**WHAT YOU WILL DO**
Include in the output exactly the lines from the opening of the data through the line containing "Definition SUCCESSOR_HEARTBEAT_INTERVAL : Z", and nothing more.

========

(* ===== verification/Role.v ===== *)
(** * The successor: [crates/handoff/src/role.rs]

    Role detection from the environment, adoption of inherited descriptors,
    and the successor's typestate protocol up to [Ready]. *)
From stdpp Require Import base tactics option list numbers strings gmap.
From S2P Require Import Prelude Errors Protocol Sock Frame Fd Channel.
Local Open Scope Z_scope.

Definition ENV_HANDOFF_ROLE : string := "HANDOFF_ROLE".
Definition ENV_HANDOFF_SOCK_FD : string := "HANDOFF_SOCK_FD".
Definition ENV_LISTEN_PID : string := "LISTEN_PID".
Definition SUCCESSOR_HEARTBEAT_INTERVAL : Z := 2000.

(** ** Inherited listeners *)

(** The map of an [InheritedListeners]. *)
Abbreviation InheritedListeners := (gmap string Z).
Definition no_listeners : InheritedListeners := ∅.

Definition take_validated (listeners : InheritedListeners) (k : kernel) (name : string)
    (families : list Z) : option Z * InheritedListeners :=
  match listeners !! name with
  | None => (None, listeners)
  | Some fd =>
      if negb (fd_is_listening k fd) then (None, listeners)
      else match socket_family k fd with
           | Some f => if decide (f ∈ families) then (Some fd, delete name listeners)
                       else (None, listeners)
           | None => (None, listeners)
           end
  end.

Definition take (listeners : InheritedListeners) (k : kernel) (name : string) :=
  take_validated listeners k name [AF_INET; AF_INET6].
Definition take_unix (listeners : InheritedListeners) (k : kernel) (name : string) :=
  take_validated listeners k name [AF_UNIX].

Definition names (listeners : InheritedListeners) : gset string := dom listeners.
Definition is_empty (listeners : InheritedListeners) : bool := bool_decide (listeners = ∅).

(** ** Role detection

    [proc_env] holds the variables as [std::env::var] reads them: one whose
    value is not UTF-8 is absent for it, and is absent here. *)
Record Process : Type := mkProcess {
  pid : Z;
  proc_env : gmap string string;
  kern : kernel
}.

Record Successor : Type := mkSuccessor { control_fd : Z; inherited : InheritedListeners }.

Inductive Role : Type :=
| ColdStart (inherited : InheritedListeners)
| AsSuccessor (successor : Successor).

Abbreviation roleM := (prog Process Error).

Definition var (name : string) (p : Process) : option string := proc_env p !! name.
Definition remove_var (name : string) : roleM unit :=
  modify (λ p, mkProcess (pid p) (delete name (proc_env p)) (kern p)).

(** A system call of this process, its error as a value. *)
Definition syscall {A} (m : sys A) : roleM (result IoError A) := λ p,
  let '(r, k) := m (kern p) in
  let p := mkProcess (pid p) (proc_env p) k in
  match r with
  | Ok a => (Ok (Ok a), p)
  | Err (Raise e) => (Ok (Err e), p)
  | Err (Exit c) => (Err (Exit c), p)
  | Err Stuck => (Err Stuck, p)
  end.

Definition normalize_inherited_fd (fd : Z) : roleM unit :=
  _ ← syscall (set_cloexec fd);
  _ ← syscall (clear_nonblocking fd);
  mret tt.

(** The [for i in 0..count] loop, from [i] on for [n] turns. *)
Fixpoint adopt (n : nat) (i : Z) (fdnames : list string) (map : InheritedListeners)
    : roleM InheritedListeners :=
  match n with
  | O => mret map
  | S n =>
      let fd := SD_LISTEN_FDS_START + i in
      let name := default (print_dec (Z.to_N i)) (fdnames !! Z.to_nat i) in
      k ← gets kern;
      if negb (fd_is_socket k fd) then adopt n (i + 1) fdnames map
      else
        _ ← normalize_inherited_fd fd;
        adopt n (i + 1) fdnames (<[name := fd]> map)
  end.

(** Is the block of descriptors addressed to this process? *)
Definition listen_pid_ok (own_pid : Z) (listen_pid : option string) : bool :=
  match listen_pid with
  | None => true
  | Some raw => bool_decide (parse_unsigned (Z.to_N u32_max) (trim raw) = Some (Z.to_N own_pid))
  end.

(** [RawFd] is an [i32]: a count whose descriptors would overflow it, or whose
    map cannot be allocated, ends the process. *)
Definition read_inherited_listeners : roleM InheritedListeners :=
  p ← gets id;
  let count := default 0%N (s ← var ENV_LISTEN_FDS p; parse_unsigned (Z.to_N u64_max) s) in
  if decide (count = 0%N) then mret no_listeners
  else if negb (listen_pid_ok (pid p) (var ENV_LISTEN_PID p)) then mret no_listeners
  else if decide (i32_max < SD_LISTEN_FDS_START + Z.of_N count) then stuck
  else
    let fdnames := match var ENV_LISTEN_FDNAMES p with
                   | Some s => split_on colon s
                   | None => []
                   end in
    adopt (N.to_nat count) 0 fdnames ∅.

(** [write_timeout] is what [set_write_timeout] on the control socket reports. *)
Definition detect_role (write_timeout : result IoError unit) : roleM Role :=
  inherited ← read_inherited_listeners;
  _ ← remove_var ENV_LISTEN_PID;
  _ ← remove_var ENV_LISTEN_FDS;
  _ ← remove_var ENV_LISTEN_FDNAMES;
  role ← gets (var ENV_HANDOFF_ROLE);
  if decide (role ≠ Some "successor"%string) then mret (ColdStart inherited) else
  sock_raw ← gets (var ENV_HANDOFF_SOCK_FD);
  match sock_raw with
  | None => raise (MissingEnv ENV_HANDOFF_SOCK_FD)
  | Some sock_raw =>
      match parse_i32 sock_raw with
      | None => raise (BadEnv ENV_HANDOFF_SOCK_FD sock_raw)
      | Some sock_fd =>
          _ ← remove_var ENV_HANDOFF_ROLE;
          _ ← remove_var ENV_HANDOFF_SOCK_FD;
          k ← gets kern;
          if negb (fd_is_socket k sock_fd) then
            raise (BadEnv ENV_HANDOFF_SOCK_FD ("fd " +:+ show_Z sock_fd +:+ " is not an open socket"))
          else
            _ ← normalize_inherited_fd sock_fd;
            _ ← syscall (configure_control_stream sock_fd write_timeout);
            mret (AsSuccessor (mkSuccessor sock_fd inherited))
      end
  end.

(** ** The successor's protocol

    [T] is the control stream.  Each phase consumes the value of the previous
    one, so a caller cannot reach [announce_ready] without [wait_for_begin]
    nor [wait_for_begin] without [handshake]. *)
Record ReadinessSnapshot : Type := mkReadiness {
  listening_on : list string;
  healthz_ok : bool;
  advertised_revision_per_shard : list Z
}.

Section protocol.
Context {T : Type} `{ControlChannel T}.

Record HandshookSuccessor : Type := mkHandshook {
  hs_handoff_id : HandoffId;
  hs_proto_version : ProtoVersion;
  hs_inherited : InheritedListeners
}.
Record BegunSuccessor : Type := mkBegun {
  bg_handoff_id : HandoffId;
  bg_proto_version : ProtoVersion;
  bg_inherited : InheritedListeners
}.

Abbreviation M := (prog T Error).

Definition write_frame_to (v : ProtoVersion) (m : Message) : M unit := λ t,
  let '(r, t) := ch_write v m t in (lift r) t.
Definition read_message_from : M (ProtoVersion * Message) := λ t,
  let '(r, t) := ch_read_message t in (lift r) t.

Definition handshake (own_pid : Z) (build_id : list byte) (inherited : InheritedListeners)
    : M HandshookSuccessor :=
  _ ← write_frame_to PROTO_MAX
        (Hello Protocol.Successor own_pid build_id PROTO_MIN PROTO_MAX Capabilities_default);
  '(_, ack) ← read_message_from;
  match ack with
  | HelloAck proto_version_chosen handoff_id =>
      mret (mkHandshook handoff_id proto_version_chosen inherited)
  | other => raise (UnexpectedMessage (short_name other))
  end.

(** [show_id] prints a [Uuid]. *)
Fixpoint wait_for_begin (show_id : HandoffId → string) (fuel : nat) (s : HandshookSuccessor)
    : M BegunSuccessor :=
  match fuel with
  | O => stuck
  | S fuel =>
      '(_, msg) ← read_message_from;
      match msg with
      | Begin handoff_id =>
          if decide (handoff_id = hs_handoff_id s) then
            mret (mkBegun handoff_id (hs_proto_version s) (hs_inherited s))
          else raise (Protocol ("Begin handoff_id " +:+ show_id handoff_id
                         +:+ " does not match handshake id " +:+ show_id (hs_handoff_id s)))
      | Abort _ reason => raise (Aborted reason)
      | Heartbeat _ => wait_for_begin show_id fuel s
      | other => raise (UnexpectedMessage (short_name other))
      end
  end.

Definition announce_ready (s : BegunSuccessor) (snapshot : ReadinessSnapshot) : M unit :=
  write_frame_to (bg_proto_version s)
    (Ready (bg_handoff_id s) (listening_on snapshot) (healthz_ok snapshot)
       (advertised_revision_per_shard snapshot)).

(** [start_heartbeats] until its guard is dropped: [n] intervals. *)
Fixpoint successor_heartbeat_loop (n : nat) (ts : nat → Z) (v : ProtoVersion) : M unit :=
  match n with
  | O => mret tt
  | S n =>
      r ← attempt (write_frame_to v (Heartbeat (ts n)));
      match r with Err _ => mret tt | Ok _ => successor_heartbeat_loop n ts v end
  end.

Definition start_heartbeats (n : nat) (ts : nat → Z) (s : BegunSuccessor) : M unit :=
  c ← gets ch_try_clone;
  match c with
  | Err _ => mret tt
  | Ok _ => successor_heartbeat_loop n ts (bg_proto_version s)
  end.
End protocol.

(** ** Lemmas: what adoption does to the descriptor table *)
Definition set_kern (k : kernel) (p : Process) : Process := mkProcess (pid p) (proc_env p) k.

Definition blocking_flags (f : Z) : Z := Z.land f (Z.lnot O_NONBLOCK).

(** [normalize_inherited_fd] on the kernel. *)
Definition norm_fd (k : kernel) (fd : Z) : kernel :=
  match fdtab k !! fd with
  | None => k
  | Some e =>
      mkKernel (<[fd := mkFd (ofd e) (Z.lor (fd_flags e) FD_CLOEXEC)]> (fdtab k))
        (alter (λ d, with_status (blocking_flags (status_flags d)) d) (ofd e) (descs k)) (nofile k)
  end.

Lemma socket_desc k fd :
  fd_is_socket k fd = true →
  ∃ e d, fdtab k !! fd = Some e ∧ descs k !! ofd e = Some d ∧ Z.land (st_mode d) S_IFMT = S_IFSOCK.
Proof.
  unfold fd_is_socket, desc_of. destruct (fdtab k !! fd) as [e|]; simpl; [|done].
  destruct (descs k !! ofd e) as [d|] eqn:Hd; [|done]. intros H%bool_decide_eq_true. eauto.
Qed.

========

**ANSWER BOX**
(* ===== verification/Role.v ===== *)
(** * The successor: [crates/handoff/src/role.rs]

    Role detection from the environment, adoption of inherited descriptors,
    and the successor's typestate protocol up to [Ready]. *)
From stdpp Require Import base tactics option list numbers strings gmap.
From S2P Require Import Prelude Errors Protocol Sock Frame Fd Channel.
Local Open Scope Z_scope.

Definition ENV_HANDOFF_ROLE : string := "HANDOFF_ROLE".
Definition ENV_HANDOFF_SOCK_FD : string := "HANDOFF_SOCK_FD".
Definition ENV_LISTEN_PID : string := "LISTEN_PID".
Definition SUCCESSOR_HEARTBEAT_INTERVAL : Z := 2000.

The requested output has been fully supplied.